In this moment my 3 year old lays sedated with wires glued to his head and a bright computer monitor with scriggly lines all over it. Repeated fluctuations, moving at a constant speed….this goes on for an hour and a half.
I’ve choked down tears three times already. Once when they put the IV in, again when I sat waiting for the doctor and my sensory sensitive kiddo kept trying to rip his IV out, and again as I held his screaming flailing body fall to a deep medically induced sleep.
Feeling your child go limp is not fun even when you know it’s for his own good and part of the process.
Our boy is not a lab rat. We are not a case study. We are human. I know that, the doctors know that, my friends and family know that but that’s what this feels like. Every assessment we get watched through a window, every time we review and repeat the family history, every time I have to think about those quirks he began as a baby that were much more than quirks. every form I have to fill out, and every observation made, I’m made to feel like a science experiment.

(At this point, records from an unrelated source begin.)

(** The two branches of [Send] and [RecvAsync]: [b] tells whether the queue is
    extended with a waiter. *)
Lemma queue_branch r L k (b : bool) : rep r L ->
  exists q r1 e, table_entry k r = Done (q, r1) /\ empty_or b q r1 = Done (e, r1) /\ status_ r1 = status_ r /\
    (forall k', queue_of r1 k' = queue_of r k') /\
    if (e : bool) then
      match queue_of r k with [] => True | c :: _ => is_recv c.2 = b end /\
      forall a st, is_recv st = b -> exists r2, (y <~ new_item a st;; push_back k q y) r1 = Done (tt, r2) /\
        status_ r2 = status_ r /\ forall k', queue_of r2 k' = qset k (queue_of r k ++ [(a, st)]) (queue_of r) k'
    else exists x it rest r2, queue_of r k = content it :: rest /\ is_recv (item_state it) = negb b /\
      pop_front k q r1 = Done (x, r2) /\ items r2 !! x = Some it /\ status_ r2 = status_ r /\
      forall k', queue_of r2 k' = qset k rest (queue_of r) k'.
Proof.
  intros Hrep. destruct (queue_of_entry r L k Hrep) as (q & r1 & E & Hrep1 & Hq & Hqr & Hc1 & Hs1 & Hsame).
  set (l := default [] (L !! k)) in *. set (L1 := <[k := l]> L) in *.
  assert (Hl1 : L1 !! k = Some l) by apply lookup_insert_eq.
  assert (Hql : queue_of r k = entries_of r1 l) by (rewrite <-Hsame, (queue_of_rep _ _ k Hrep1), Hl1; done).
  assert (Hqset : forall l' k', qset k l' (queue_of r1) k' = qset k l' (queue_of r) k') by (intros; unfold qset; by rewrite Hsame).
  destruct (empty_or_spec r1 q l b Hqr) as (e & Ee & He). exists q, r1, e. split_and!; try done. destruct e.
  - assert (Hkind : forall x c, x ∈ l -> item_contents r1 !! x = Some c -> is_recv c.2 = b).
    { intros x c Hx Hcx. destruct l as [|h l0]; [by apply not_elem_of_nil in Hx|].
      destruct He as (ch & Hch & Heq). symmetry in Heq. apply eqb_prop in Heq. rewrite <-Heq.
      by apply (rep_kind _ _ Hrep1 k _ Hl1 x h c ch Hx ltac:(left)). }
    split.
    + rewrite Hql. destruct l as [|h l0]; [done|]. destruct He as (ch & Hch & Heq). unfold entries_of.
      cbn [omap list_omap]. rewrite Hch. apply (Hkind h); [left|done].
    + intros a st <-. destruct (push_new_spec r1 L1 Hrep1 k q l a st Hq Hl1 Hkind) as (r2 & E2 & Hrep2 & Hc2 & Hs2 & _).
      assert (Hne : forall k' l' x, L1 !! k' = Some l' -> x ∈ l' -> item_contents r2 !! x = item_contents r1 !! x).
      { intros k' l' x Hl' Hx. rewrite Hc2, lookup_insert_ne; [done|]. intros <-.
        destruct (rep_elem _ _ Hrep1 k' l' _ Hl' Hx) as [c (it & Hit & _)%contents_lookup_inv].
        by rewrite (rep_fresh _ _ Hrep1) in Hit. }
      exists r2. split_and!; [done|congruence|]. intros k'.
      rewrite (queue_of_change r1 r2 L1 _ k (l ++ [next_item r1]) Hrep1 Hrep2); [|by intros; rewrite lookup_insert_ne|by rewrite lookup_insert_eq|done].
      rewrite Hqset, Hql, entries_of_app, (entries_of_ext r1 r2 l) by (intros x Hx; by apply (Hne k l)).
      unfold entries_of at 2. cbn [omap list_omap]. by rewrite Hc2, lookup_insert_eq.
  - destruct l as [|x l0]; [done|]. destruct He as (c & Hx & Heq).
    destruct (pop_front_spec r1 L1 k q x l0 Hrep1 Hq Hl1) as (r2 & E2 & Hrep2 & Hi2 & Hs2 & _).
    assert (Hc2 : item_contents r2 = item_contents r1) by (unfold item_contents; by rewrite Hi2).
    pose proof Hx as (it & Hit & <-)%contents_lookup_inv. exists x, it, (entries_of r1 l0), r2.
    split_and!; try done.
    + rewrite Hql. unfold entries_of. cbn [omap list_omap]. by rewrite Hx.
    + simpl in Heq. by destruct (is_recv (item_state it)), b.
    + by rewrite Hi2.
    + congruence.
    + intros k'. rewrite (queue_of_change r1 r2 L1 _ k l0 Hrep1 Hrep2), Hqset;
        [|by intros; rewrite put_ne|apply put_eq|by intros; rewrite Hc2].
      by rewrite (entries_of_ext r1 r2) by (intros; by rewrite Hc2).
Qed.

(** ** The operations *)
Lemma qset_same k (Q : Z -> list entry) : forall k', Q k' = qset k (Q k) Q k'.
Proof. intros k'. unfold qset. by destruct (Z.eqb_spec k' k) as [->|]. Qed.

Lemma Send_spec r L key a v dead : rep r L ->
  let res := spec_send (status_ r) a v dead (queue_of r (KeyHash key)) in
  exists new r', Send key a v dead r = Done ((status_ r, new), r') /\ status_ r' = status_ r /\
    List.filter visible new = res.2 /\ forall k', queue_of r' k' = qset (KeyHash key) res.1 (queue_of r) k'.
Proof.
  intros Hrep. unfold spec_send, Send, bind at 1, get. destruct (ok (status_ r)) eqn:Ok; cbn [negb fst snd].
  2: { exists [], r. split_and!; try done. apply qset_same. }
  assert (Hst : status_ r = StatusOK) by (by destruct (status_ r)).
  destruct (queue_branch r L (KeyHash key) false Hrep) as (q & r1 & e & E & Ee & Hs & _ & He).
  rewrite (bind_Done _ _ _ _ _ E), (bind_Done _ _ _ _ _ Ee), Hst. destruct e.
  - destruct He as [Hhd He]. destruct (He a (kSend v dead) eq_refl) as (r2 & E2 & Hs2 & Hq2).
    apply bind_inv in E2 as (x & r3 & E3 & E4). rewrite (bind_Done _ _ _ _ _ E3), (bind_Done _ _ _ _ _ E4).
    exists [], r2. rewrite Hs2. split_and!; try done; destruct (queue_of r (KeyHash key)) as [|[? []] ?]; done.
  - destruct He as (x & it & rest & r2 & Hq & Hk & E2 & Hit & Hs2 & Hq2). rewrite (bind_Done _ _ _ _ _ E2).
    unfold bind at 1, item_at. rewrite Hit, Hq. unfold content. destruct (item_state it) as [|w tok]; [done|].
    eexists _, r2. split; [done|]. by rewrite Hs2.
Qed.

Lemma RecvAsync_spec s L key a d : rep (rdv s) L ->
  (forall c, cancellation_manager a = Some c -> is_Some (cms s !! c)) ->
  let r := rdv s in
  let manager := c ← cancellation_manager a; cms s !! c in
  let res := spec_recv (status_ r) manager a d (queue_of r (KeyHash key)) in
  exists new s', RecvAsync Tensor_new rc_owner key a d s = Done (new, s') /\ status_ (rdv s') = status_ r /\
    List.filter visible new = res.2 /\ forall k', queue_of (rdv s') k' = qset (KeyHash key) res.1 (queue_of r) k'.
Proof.
  intros Hrep Hcm r manager. cbv zeta. unfold spec_recv, RecvAsync, bind at 1, get. fold r.
  destruct (ok (status_ r)) eqn:Ok; cbn [negb fst snd].
  2: { eexists _, s. split; [done|]. split_and!; try done. apply qset_same. }
  destruct (queue_branch r L (KeyHash key) true Hrep) as (q & r1 & e & E & Ee & Hs & Hq1 & He).
  unfold bind at 1, on_rdv at 1. fold r. rewrite E. unfold bind at 1, on_rdv at 1. cbn [rdv]. rewrite Ee. destruct e.
  - destruct He as [Hhd He]. set (l := queue_of r (KeyHash key)) in *.
    assert (Hl : forall A (x : A) f, match l with (sa, kSend v dead) :: l' => f sa v dead l' | _ => x end = x).
    { intros A x f. destruct l as [|[? []] ?]; done. }
    rewrite Hl. unfold manager. destruct (cancellation_manager a) as [c|] eqn:Ha; cbn [mbind option_bind].
    + destruct (Hcm c eq_refl) as [m Hm]. rewrite Hm. unfold bind at 1, owner_Ref, modify. cbn [rdv cms owner_refs calls].
      unfold bind at 1, on_cms at 1, get_cancellation_token, bind at 1, cm_at, bind at 1, cm_set, modify, ret. cbn [cms].
      rewrite Hm. unfold bind at 1, on_cms at 1, RegisterCallback, bind at 1, cm_at. cbn [cms]. rewrite lookup_insert_eq.
      cbv zeta. set (m1 := with_token _ m). change (negb (is_cancelled_ m1) && negb (is_cancelling_ m1)) with (active m).
      destruct (active m).
      * destruct (He a (kRecv (mkWaiter d (Some (c, next_cancellation_token_ m))) (next_cancellation_token_ m)) eq_refl)
          as (r2 & E2 & Hs2 & Hq2). apply bind_inv in E2 as (x & r3 & E3 & E4).
        unfold bind at 1, cm_set, modify. cbn [rdv]. unfold ret at 1, bind at 1, on_rdv at 1. cbn [rdv]. rewrite E3.
        unfold bind at 1, on_rdv at 1. cbn [rdv]. rewrite E4. by eexists _, _.
      * unfold bind at 1, ret at 1, ret at 1. eexists _, _. split; [done|]. split_and!; try done.
        -- cbn [snd]. unfold Rendezvous.unref. by destruct rc_owner.
        -- intros k'. cbn [fst rdv]. rewrite Hq1. apply qset_same.
    + destruct (He a (kRecv (mkWaiter d None) kInvalidToken) eq_refl) as (r2 & E2 & Hs2 & Hq2).
      apply bind_inv in E2 as (x & r3 & E3 & E4). unfold bind at 1, on_rdv at 1. cbn [rdv]. rewrite E3.
      unfold bind at 1, on_rdv at 1. cbn [rdv]. rewrite E4. by eexists _, _.
  - destruct He as (x & it & rest & r2 & Hq & Hk & E2 & Hit & Hs2 & Hq2).
    unfold bind at 1, on_rdv at 1. cbn [rdv]. rewrite E2. unfold bind at 1, on_rdv at 1, item_at. cbn [rdv].
    rewrite Hit, Hq. unfold content. destruct (item_state it) as [v dead|]; [|done]. by eexists _, _.
Qed.

Lemma spec_cancel_found r (m1 m2 : list Z) x a w token : waits r (m1 ++ x :: m2) ->
  (forall y, y ∈ m1 -> token_of r y <> Some token) -> item_contents r !! x = Some (a, kRecv w token) ->
  spec_cancel token (entries_of r (m1 ++ x :: m2))
  = (entries_of r (m1 ++ m2), [TInvoke w (StatusError CANCELLED) Args_new a Tensor_new false]).
Proof.
  intros Hw Hm1 Hx. induction m1 as [|y m1 IH]; unfold entries_of in *; cbn [app omap list_omap].
  - rewrite Hx. cbn [spec_cancel]. by rewrite Z.eqb_refl.
  - destruct (Hw y ltac:(left)) as (a' & w' & u & Hy). pose proof (Hm1 y ltac:(left)) as Hne.
    unfold token_of in Hne. rewrite Hy in *. cbn [spec_cancel]. destruct (Z.eqb_spec u token) as [->|_]; [done|].
    rewrite IH; [done|intros z Hz; apply Hw; by right|intros z Hz; apply Hm1; by right].
Qed.

Lemma spec_cancel_none r (l : list Z) token : (forall y, y ∈ l -> token_of r y <> Some token) ->
  spec_cancel token (entries_of r l) = (entries_of r l, []).
Proof.
  unfold entries_of. induction l as [|y l IH]; intros Hl; [done|]. cbn [omap list_omap].
  pose proof (Hl y ltac:(left)) as Hne. unfold token_of in Hne.
  assert (IH' := IH (fun z Hz => Hl z (list_elem_of_further _ _ _ Hz))).
  destruct (item_contents r !! y) as [[a [|w u]]|]; [done| |done]. cbn [spec_cancel].
  destruct (Z.eqb_spec u token) as [->|_]; [done|]. by rewrite IH'.
Qed.

Lemma CancelCallback_spec r L token k : rep r L ->
  let res := spec_cancel token (queue_of r k) in
  exists new r', CancelCallback Tensor_new rc_owner token k r = Done (new, r') /\ status_ r' = status_ r /\
    List.filter visible new = res.2 ++ unref /\ forall k', queue_of r' k' = qset k res.1 (queue_of r) k'.
Proof.
  intros Hrep. cbv zeta. destruct (cancel_locked_spec r L token k Hrep) as (found & r' & L' & E & Hrep' & Hc & Hs & Hn & Hres).
  rewrite (queue_of_rep r L k Hrep). cbv zeta in Hres. set (l := default [] (L !! k)) in *.
  assert (Hu : List.filter visible unref = unref) by (unfold Rendezvous.unref; by destruct rc_owner).
  unfold CancelCallback. rewrite (bind_Done _ _ _ _ _ E). destruct found as [x|].
  - destruct Hres as (m1 & m2 & Hl & Htok & Hm1 & ->).
    unfold token_of in Htok. destruct (item_contents r !! x) as [[a [|w t]]|] eqn:Hx; [done| |done]. injection Htok as ->.
    assert (Hx' := Hx). rewrite <-Hc in Hx'. apply contents_lookup_inv in Hx' as (it & Hit & Hcit).
    unfold content in Hcit. injection Hcit as <- Hst. unfold bind at 1, item_at. rewrite Hit, Hst.
    assert (Hk : L !! k = Some l) by (unfold l in *; destruct (L !! k); [done|by destruct m1]).
    assert (Hw : waits r l).
    { intros y Hy. destruct (rep_elem _ _ Hrep k l y Hk Hy) as [[a' st'] Hcy].
      assert (Hxl : x ∈ l) by (rewrite Hl; apply elem_of_app; right; left).
      pose proof (rep_kind _ _ Hrep k l Hk x y _ _ Hxl Hy Hx Hcy) as Hkind. destruct st' as [|w' t']; [done|eauto]. }
    rewrite Hl in *. rewrite (spec_cancel_found r m1 m2 x (args it) w token) by done.
    eexists _, r'. split; [done|]. split_and!; [done|cbn; by rewrite Hu|]. intros k'. rewrite insert_id in Hrep' by done.
    rewrite (queue_of_change r r' L _ k (m1 ++ m2) Hrep Hrep');
      [|by intros; rewrite put_ne|apply put_eq|by intros; rewrite Hc].
    by rewrite (entries_of_ext r r') by (intros; by rewrite Hc).
  - destruct Hres as [-> Hall]. rewrite spec_cancel_none by done. exists unref, r'. split_and!; try done. intros k'.
    rewrite (queue_of_change r r' L _ k l Hrep Hrep');
      [|by intros; rewrite lookup_insert_ne|by rewrite lookup_insert_eq|by intros; rewrite Hc].
    by rewrite (entries_of_ext r r') by (intros; by rewrite Hc).
Qed.

(** The waiters of all queues, in the order in which the table is traversed. *)
Definition aborted (st : Status) r (keys : list Z) : list (task Tensor) :=
  concat (map (fun k => concat (map (spec_abort st) (queue_of r k))) keys).

Lemma abort_items_visible st (its : list (Z * Item Tensor)) :
  List.filter visible (concat (map (abort_item Tensor_new st) its))
  = concat (map (spec_abort st) (map (fun x => content x.2) its)).
Proof.
  induction its as [|[x it] its IH]; [done|]. cbn [map concat]. rewrite List.filter_app, IH. f_equal.
  unfold abort_item, spec_abort, content. cbn [snd]. by destruct (item_state it).
Qed.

He is not a lab rat but here we are in this most unnatural environment as I sit and watch my son sleep heavily with red,green, blue and white wires attached to his head. I’m googling what a normal EEG should look like. But I’m not a neurologist and am too tired to pretend to be.
And then the reality sits upon me, we are in this new world packaged in a dark cloud of hate, racism, fear, and everything else bad with this country. But I don’t have time to complain. I don’t have the energy to focus on negativity right now because I have to use it all to fill up my hope tank. Hope for my son, for my other children, and hope for the rest of us.
I won’t give up on Max. I won’t give up on you. I won’t give up on this country. We’re great, or we can be anyway. But we need work. Lots of work. And I do look forward to a greater tomorrow, but one that benefits us all. Because we all deserve that dream. No matter what life hands us we have the right to dream and work for a greater tomorrow. And we have the right and responsibility to help each other do that.
I can’t open the flood gates of fear right now, because trust me, the thoughts are there
“what happens if the Affordable Care Act IS repealed, and preexisting conditions comeback into play and Max’s autism is seen as a preexisting condition and we have to pay even MORE money than we already do.”
“What if we lose a job and have to use medicaid, what will happen then?”
And that’s just scratching the very surface.
What I’ve learned from this journey with Max is that I have to turn my fear and urge to run, hide and cry into stand up, face it, and fight. And that’s what I’ll do for whats right, for our future. Turn the fear and anger into hope and action.